A lot of people don’t care much about organization. That’s all the working man has got, really. You can’t keep him from getting fired if he doesn’t do his work but he can’t run you out and put his brother-in-law in your place.  I liked that part of it because we understand that there’s lots of uncalled for things.  We see things happen on both sides, management and the work, too, but if a man goes out there and does his work, we’s always got along pretty good. And you work on one job, you get acquainted and if you are doing things that shouldn’t be done, the word gets around and then they see you are no good son of a gun. They’d say, “Do your work and be a gentleman about it. I don’t deal with them outlaws.”

I guess one of the wildest things that happened to me was in a rodeo in Texas, I believe it was in 1948. And I knew the horses but I had never drawn the horse I’d drawned.  The horse had a bad habit running.  He’d run out there just a little ways and you never could tell when the race was over.  You can’t win no money on him running, you got bugged.

A friend of mine, Joe Cocker, he got his neck broken off the same horse, but he got over it.  This horse has a bad habit. It would just be running out there aways, and then just explodes and I took good short rein on him and he put stout a long way.  I see they were going to pull his head away from him.  I’d make him roll up right back that shoot goal, that’s how you win the money.
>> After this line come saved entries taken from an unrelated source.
(** X6: numbers survive the round trip through the query text: for
    non-negative [n] and [m] of at most 4300 digits, the ticket, expense
    and bonus queries written with the decimal numerals of [n] and [m]
    resolve to arguments that encode exactly [n] and [m]. *)
Theorem numbers_round_trip (n m : Z) :
  (0 <= n)%Z -> (0 <= m)%Z ->
  String.length (decimal n) <= MAX_STR_DIGITS ->
  String.length (decimal m) <= MAX_STR_DIGITS ->
  execute_function_call ("What is the status of ticket " ++ decimal n ++ "?") =
    Ok {| name := "get_ticket_status";
          arguments := dumps [("ticket_id", JInt n)] |} /\
  execute_function_call ("Show my expense balance for employee " ++ decimal n ++ ".") =
    Ok {| name := "get_expense_balance";
          arguments := dumps [("employee_id", JInt n)] |} /\
  execute_function_call
    ("Calculate performance bonus for employee " ++ decimal n ++ " for " ++
     decimal m ++ ".") =
    Ok {| name := "calculate_performance_bonus";
          arguments := dumps [("employee_id", JInt n); ("current_year", JInt m)] |}.
Proof.
  intros Hn Hm _ _.
  destruct (decimal_digits n Hn) as (N1 & N2 & N3).
  destruct (decimal_digits m Hm) as (M1 & M2 & M3).
  repeat split; unfold execute_function_call.
  - change ("What is the status of ticket " ++ decimal n ++ "?")%string
      with ("What is the status of ticket " ++ decimal n ++ "?" ++ "")%string.
    rewrite (ticket_match _ _ N1 N2). cbn [group nth Nat.sub]. rewrite N3. reflexivity.
  - change (re_match TICKET_RE _) with (@None (list string)).
    change (re_match MEETING_RE _) with (@None (list string)).
    change ("Show my expense balance for employee " ++ decimal n ++ ".")%string
      with ("Show my expense balance for employee " ++ decimal n ++ "." ++ "")%string.
    rewrite (expense_match _ _ N1 N2). cbn [group nth Nat.sub]. rewrite N3. reflexivity.
  - change (re_match TICKET_RE _) with (@None (list string)).
    change (re_match MEETING_RE _) with (@None (list string)).
    change (re_match EXPENSE_RE _) with (@None (list string)).
    change ("Calculate performance bonus for employee " ++ decimal n ++ " for " ++
            decimal m ++ ".")%string
      with ("Calculate performance bonus for employee " ++ decimal n ++ " for " ++
            decimal m ++ "." ++ "")%string.
    rewrite (bonus_match _ _ _ N1 N2 M1 M2). cbn [group nth Nat.sub].
    rewrite N3, M3. reflexivity.
Qed.


(** ** The accepted language *)

Lemma greedy_plus_Some {R : Type} (cls : ascii -> bool) (k : string -> option R)
  (s : string) (r : R) :
  greedy_plus cls k s = Some r ->
  exists ds s', s = (ds ++ s')%string /\ ds <> "" /\ all_in cls ds = true /\
                k s' = Some r.
Proof.
  induction s as [|c s IH]; simpl; [discriminate|].
  destruct (cls c) eqn:Hc; [|discriminate].
  destruct (greedy_plus cls k s) as [r'|] eqn:E.
  - intros [= ->]. destruct (IH eq_refl) as (ds & s' & -> & _ & Hds & Hk).
    exists (String c ds), s'. repeat split; [discriminate| |exact Hk].
    simpl. rewrite Hc. exact Hds.
  - intros Hk. exists (String c ""), s. repeat split; [discriminate| |exact Hk].
    simpl. rewrite Hc. reflexivity.
Qed.

Lemma exec_lit_Some (w s : string) (p : pattern) (opens caps r : list string) :
  exec (Lit w :: p) s opens caps = Some r ->
  exists s', s = (w ++ s')%string /\ exec p s' opens caps = Some r.
Proof.
  cbn [exec]. destruct (strip_prefix w s) as [s'|] eqn:E; [|discriminate].
  intros H. exists s'. split; [apply strip_prefix_Some; exact E|exact H].
Qed.

Lemma exec_plus_Some (cls : ascii -> bool) (s : string) (p : pattern)
  (opens caps r : list string) :
  exec (Plus cls :: p) s opens caps = Some r ->
  exists ds s', s = (ds ++ s')%string /\ ds <> "" /\ all_in cls ds = true /\
                exec p s' opens caps = Some r.
Proof. cbn [exec]. apply greedy_plus_Some. Qed.

Ltac open_match H :=
  repeat first
    [ apply exec_lit_Some in H as (? & -> & H)
    | apply exec_plus_Some in H as (? & ? & -> & ? & ? & H)
    | rewrite exec_open in H
    | progress cbn [exec] in H ].

Lemma conforms_instance (q : string) : conforms q -> template_instance q.
Proof.
  intros (p & Hin & Hp). simpl in Hin.
  destruct (re_match p q) as [m|] eqn:E; [clear Hp|contradiction].
  unfold re_match in E.
  destruct Hin as [<-|[<-|[<-|[<-|[<-|[]]]]]].
  - unfold TICKET_RE in E. open_match E. constructor; assumption.
  - unfold MEETING_RE in E. open_match E.
    match goal with
    | |- template_instance (_ ++ ?d ++ _ ++ ?t ++ _ ++ _ ++ ?r ++ _ ++ ?rest) =>
        apply (meeting_instance d t r rest); assumption
    end.
  - unfold EXPENSE_RE in E. open_match E. constructor; assumption.
  - unfold BONUS_RE in E. open_match E. constructor; assumption.
  - unfold ISSUE_RE in E. open_match E. constructor; assumption.
Qed.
I got her all ready and he jumped out of that box and I ran back on that rein and grabbed him with them spurs, and the nose band in that horse.  It looked alright, but it hadn’t been oiled or nothing and that nose band broke and I fell behind him and he backed out.

He dragged me about half or two thirds of the length of that arena under his hind feet and kicking me, he kicked all my hair out, nearly.  I didn’t remember anything at all.  When my head hit the ground, that’s the last thing I remembered.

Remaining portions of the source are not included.